What is needed - Beneath this instruction is a listing; print exactly the lines in it starting at the line that contains "rewrite list_lookup_alter_eq, Hm0." and going through the line that contains "unfold Polynomial.makeMonomialsUnique.".
===============
Lemma mentions_after_merge (ms : list Monomial) (i j : nat) (mi : Monomial) (v : VarType) :
  ms !! i = Some mi ->
  find_index (Monomial.hasSameExponents mi) (take (i - 1) ms) = Some j ->
  mentions (delete i (alter (add_coefficient (coefficient mi)) j ms)) v <-> mentions ms v.
Proof.
  intros Hi Hfind.
  destruct (find_index_take_lt _ _ _ _ Hfind) as [Hj _].
  apply find_index_Some in Hfind as (mj & Hmj & Hsame).
  rewrite lookup_take_lt in Hmj by lia.
  apply hasSameExponents_spec in Hsame as [_ Hincl].
  split; apply mentions_same_terms.
  - intros m' Hm'. apply list_elem_of_lookup in Hm' as [k Hk].
    apply lookup_after_merge in Hk as (m & Hm & Ht); [ | lia ].
    exists m. split; [ now apply list_elem_of_lookup_2 in Hm | ].
    rewrite Ht. apply incl_refl.
  - intros m Hm. apply list_elem_of_lookup in Hm as [k Hk].
    assert (Hlow : forall k' m0, (k' < i)%nat -> ms !! k' = Some m0 ->
              exists m', m' ∈ delete i (alter (add_coefficient (coefficient mi)) j ms) /\
                         terms m' = terms m0).
    { intros k' m0 Hk' Hm0. destruct (decide (j = k')) as [->|Hne].
      - exists (add_coefficient (coefficient mi) m0). split; [ | reflexivity ].
        apply (list_elem_of_lookup_2 _ k').
        rewrite list_lookup_delete_lt by lia. now rewrite list_lookup_alter_eq, Hm0.
      - exists m0. split; [ | reflexivity ].
        apply (list_elem_of_lookup_2 _ k').
        rewrite list_lookup_delete_lt by lia. now rewrite list_lookup_alter_ne. }
    destruct (lt_eq_lt_dec k i) as [[Hlt | ->] | Hgt].
    + destruct (Hlow k m Hlt Hk) as (m' & Hm' & Ht).
      exists m'. split; [ exact Hm' | rewrite Ht; apply incl_refl ].
    + rewrite Hi in Hk. inversion Hk; subst m.
      destruct (Hlow j mj ltac:(lia) Hmj) as (m' & Hm' & Ht).
      exists m'. split; [ exact Hm' | now rewrite Ht ].
    + exists m. split; [ | apply incl_refl ].
      apply (list_elem_of_lookup_2 _ (k - 1)).
      rewrite list_lookup_delete_ge by lia. rewrite list_lookup_alter_ne by lia.
      now replace (S (k - 1)) with k by lia.
Qed.

Lemma makeMonomialsUnique_loop_mentions (n : nat) (v : VarType) :
  forall ms uni unique_var,
    mentions (fst (Polynomial.makeMonomialsUnique_loop n ms uni unique_var)) v <->
    mentions ms v.
Proof.
  induction n as [|i IH]; intros ms uni unique_var; [ reflexivity | ].
  cbn [Polynomial.makeMonomialsUnique_loop].
  destruct (ms !! i) as [mi|] eqn:Hi; [ | reflexivity ].
  destruct (Polynomial.update_univariate mi uni unique_var) as [uni' unique_var'].
  destruct (find_index (Monomial.hasSameExponents mi) (take (i - 1) ms)) as [j|] eqn:Hfind.
  - rewrite IH. now apply mentions_after_merge.
  - apply IH.
Qed.

Lemma getVariables_makeMonomialsUnique (p : Polynomial) :
  Polynomial.getVariables (Polynomial.makeMonomialsUnique p) = Polynomial.getVariables p.
Proof.
  apply set_eq. intros v. rewrite !elem_of_getVariables.
  unfold Polynomial.makeMonomialsUnique.
  pose proof (makeMonomialsUnique_loop_mentions (length (monomials p)) v (monomials p)
                (is_univariate p) 0) as H.
  destruct (Polynomial.makeMonomialsUnique_loop _ _ _ _) as [ms uni]. exact H.
Qed.

Lemma mentions_app (ms ms' : list Monomial) (v : VarType) :
  mentions (ms ++ ms') v <-> mentions ms v \/ mentions ms' v.
Proof.
  unfold mentions. split.
  - intros (m & t & Hm & Ht & E). apply elem_of_app in Hm as [Hm | Hm];
      [ left | right ]; now exists m, t.
  - intros [(m & t & Hm & Ht & E) | (m & t & Hm & Ht & E)]; exists m, t;
      (split; [ apply elem_of_app; auto | now split ]).
Qed.

Lemma mentions_map_same_terms (f : Monomial -> Monomial) (ms : list Monomial) (v : VarType) :
  (forall m, terms (f m) = terms m) -> mentions (map f ms) v <-> mentions ms v.
Proof.
  intros Hf. unfold mentions. split.
  - intros (m' & t & Hm' & Ht & E). apply list_elem_of_fmap in Hm' as (m & -> & Hm).
    exists m, t. rewrite Hf in Ht. now split.
  - intros (m & t & Hm & Ht & E). exists (f m), t. rewrite Hf.
    split; [ now apply list_elem_of_fmap_2 | now split ].
Qed.

(** X13. The variables of a sum and of a difference of two polynomials are the
    variables of the two operands: the de-duplication pass merges
    coefficients, a coefficient that becomes 0 keeps its monomial. *)
Theorem getVariables_add_sub (p other : Polynomial) :
  Polynomial.getVariables (Polynomial.add_assign p other) =
    Polynomial.getVariables p ∪ Polynomial.getVariables other /\
  Polynomial.getVariables (Polynomial.sub_assign p other) =
    Polynomial.getVariables p ∪ Polynomial.getVariables other.
Proof.
  unfold Polynomial.add_assign, Polynomial.sub_assign.
  rewrite !getVariables_makeMonomialsUnique.
  split; apply set_eq; intros v;
    rewrite elem_of_union, !elem_of_getVariables; cbn [monomials];
    rewrite mentions_app; [ reflexivity | ].
  now rewrite (mentions_map_same_terms (scale (-1)%float)).
Qed.

(** X14. The variables of the result of [evaluatePartial] are the variables of
    the polynomial without the ones that the map assigns. *)
Theorem getVariables_evaluatePartial (std_pow : float -> PowerType -> float)
    (var_values : gmap Z float) (p : Polynomial) :
  Polynomial.getVariables (Polynomial.evaluatePartial std_pow var_values p) =
    Polynomial.getVariables p ∖ dom var_values.
Proof.
  unfold Polynomial.evaluatePartial, Polynomial.of_range.
  rewrite getVariables_makeMonomialsUnique.
  apply set_eq. intros v.
  rewrite elem_of_difference, !elem_of_getVariables, elem_of_dom. cbn [monomials].
  unfold mentions. split.
  - intros (m' & t & Hm' & Ht & E). apply list_elem_of_fmap in Hm' as (m & -> & Hm).
    rewrite evaluate_terms_substituted in Ht. cbn [substituted terms] in Ht.
    apply list_elem_of_In, filter_In in Ht as [Ht Hun]. unfold assigned in Hun.
    split.
    + exists m, t. split; [ exact Hm | split; [ now apply list_elem_of_In | exact E ] ].
    + rewrite <- E. intros [value Hvalue]. unfold VarType in *.
      rewrite Hvalue in Hun. discriminate.
  - intros [(m & t & Hm & Ht & E) Hnone].
    exists (Polynomial.evaluate_terms std_pow var_values m), t.
    split; [ now apply list_elem_of_fmap_2 | split; [ | exact E ] ].
    rewrite evaluate_terms_substituted. cbn [substituted terms].
    apply list_elem_of_In, filter_In. split; [ now apply list_elem_of_In | ].
    unfold assigned, VarType in *. rewrite E.
    destruct (var_values !! v) eqn:Ev; [ exfalso; apply Hnone; eauto | reflexivity ].
Qed.

Lemma multiply_terms_variables (other_terms : list Term) (v : VarType) :
  forall ts,
    (exists t, t ∈ Polynomial.multiply_terms ts other_terms /\ var t = v) <->
    (exists t, t ∈ ts /\ var t = v) \/ (exists t, t ∈ other_terms /\ var t = v).
Proof.
  unfold Polynomial.multiply_terms.
  induction other_terms as [|ot os IH]; intros ts; cbn [fold_left].
  - split; [ now left | ]. intros [H | (t & Ht & _)]; [ exact H | ].
    now apply elem_of_nil in Ht.
  - rewrite IH. clear IH.
    assert (Hstep : (exists t, t ∈ match find_index (fun t => var t =? var ot) ts with
                                   | Some j => alter (add_power (power ot)) j ts
                                   | None => ts ++ [ot]
                                   end /\ var t = v) <->
                    (exists t, t ∈ ts /\ var t = v) \/ var ot = v).
    { destruct (find_index (fun t => var t =? var ot) ts) as [j|] eqn:Hfind.
      - apply find_index_Some in Hfind as (tj & Hj & Evar). apply Z.eqb_eq in Evar.
        split.
        + intros (t & Ht & E). left. apply list_elem_of_lookup in Ht as [k Hk].
          destruct (decide (j = k)) as [->|Hne].
          * rewrite list_lookup_alter_eq, Hj in Hk. inversion Hk; subst t.
            exists tj. split; [ now apply list_elem_of_lookup_2 in Hj | exact E ].
          * rewrite list_lookup_alter_ne in Hk by assumption.
            exists t. split; [ now apply list_elem_of_lookup_2 in Hk | exact E ].
        + assert (Hin : forall t, t ∈ ts ->
                    exists t', t' ∈ alter (add_power (power ot)) j ts /\ var t' = var t).
          { intros t Ht. apply list_elem_of_lookup in Ht as [k Hk].
            destruct (decide (j = k)) as [->|Hne].
            - exists (add_power (power ot) t). split; [ | reflexivity ].
              apply (list_elem_of_lookup_2 _ k). now rewrite list_lookup_alter_eq, Hk.
            - exists t. split; [ | reflexivity ].
              apply (list_elem_of_lookup_2 _ k). now rewrite list_lookup_alter_ne. }
          intros [(t & Ht & E) | E].
          * destruct (Hin t Ht) as (t' & Ht' & E'). exists t'. split; [ exact Ht' | congruence ].
          * destruct (Hin tj (list_elem_of_lookup_2 _ _ _ Hj)) as (t' & Ht' & E').
            exists t'. split; [ exact Ht' | congruence ].
      - split.
        + intros (t & Ht & E). apply elem_of_app in Ht as [Ht | Ht].
          * left. now exists t.
          * apply list_elem_of_singleton in Ht. subst t. now right.
        + intros [(t & Ht & E) | E].
          * exists t. split; [ apply elem_of_app; now left | exact E ].
          * exists ot. split; [ apply elem_of_app; right; apply list_elem_of_here | exact E ]. }
    rewrite Hstep. split.
    + intros [[H | E] | (t & Ht & E)].
      * now left.
      * right. exists ot. split; [ apply list_elem_of_here | exact E ].
      * right. exists t. split; [ now apply list_elem_of_further | exact E ].
    + intros [H | (t & Ht & E)]; [ left; now left | ].
      apply elem_of_cons in Ht as [-> | Ht].
      * left; now right.
      * right. now exists t.
Qed.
===============
Task response -
        rewrite list_lookup_delete_lt by lia. now rewrite list_lookup_alter_eq, Hm0.
      - exists m0. split; [ | reflexivity ].
        apply (list_elem_of_lookup_2 _ k').
        rewrite list_lookup_delete_lt by lia. now rewrite list_lookup_alter_ne. }
    destruct (lt_eq_lt_dec k i) as [[Hlt | ->] | Hgt].
    + destruct (Hlow k m Hlt Hk) as (m' & Hm' & Ht).
      exists m'. split; [ exact Hm' | rewrite Ht; apply incl_refl ].
    + rewrite Hi in Hk. inversion Hk; subst m.
      destruct (Hlow j mj ltac:(lia) Hmj) as (m' & Hm' & Ht).
      exists m'. split; [ exact Hm' | now rewrite Ht ].
    + exists m. split; [ | apply incl_refl ].
      apply (list_elem_of_lookup_2 _ (k - 1)).
      rewrite list_lookup_delete_ge by lia. rewrite list_lookup_alter_ne by lia.
      now replace (S (k - 1)) with k by lia.
Qed.

Lemma makeMonomialsUnique_loop_mentions (n : nat) (v : VarType) :
  forall ms uni unique_var,
    mentions (fst (Polynomial.makeMonomialsUnique_loop n ms uni unique_var)) v <->
    mentions ms v.
Proof.
  induction n as [|i IH]; intros ms uni unique_var; [ reflexivity | ].
  cbn [Polynomial.makeMonomialsUnique_loop].
  destruct (ms !! i) as [mi|] eqn:Hi; [ | reflexivity ].
  destruct (Polynomial.update_univariate mi uni unique_var) as [uni' unique_var'].
  destruct (find_index (Monomial.hasSameExponents mi) (take (i - 1) ms)) as [j|] eqn:Hfind.
  - rewrite IH. now apply mentions_after_merge.
  - apply IH.
Qed.

Lemma getVariables_makeMonomialsUnique (p : Polynomial) :
  Polynomial.getVariables (Polynomial.makeMonomialsUnique p) = Polynomial.getVariables p.
Proof.
  apply set_eq. intros v. rewrite !elem_of_getVariables.
  unfold Polynomial.makeMonomialsUnique.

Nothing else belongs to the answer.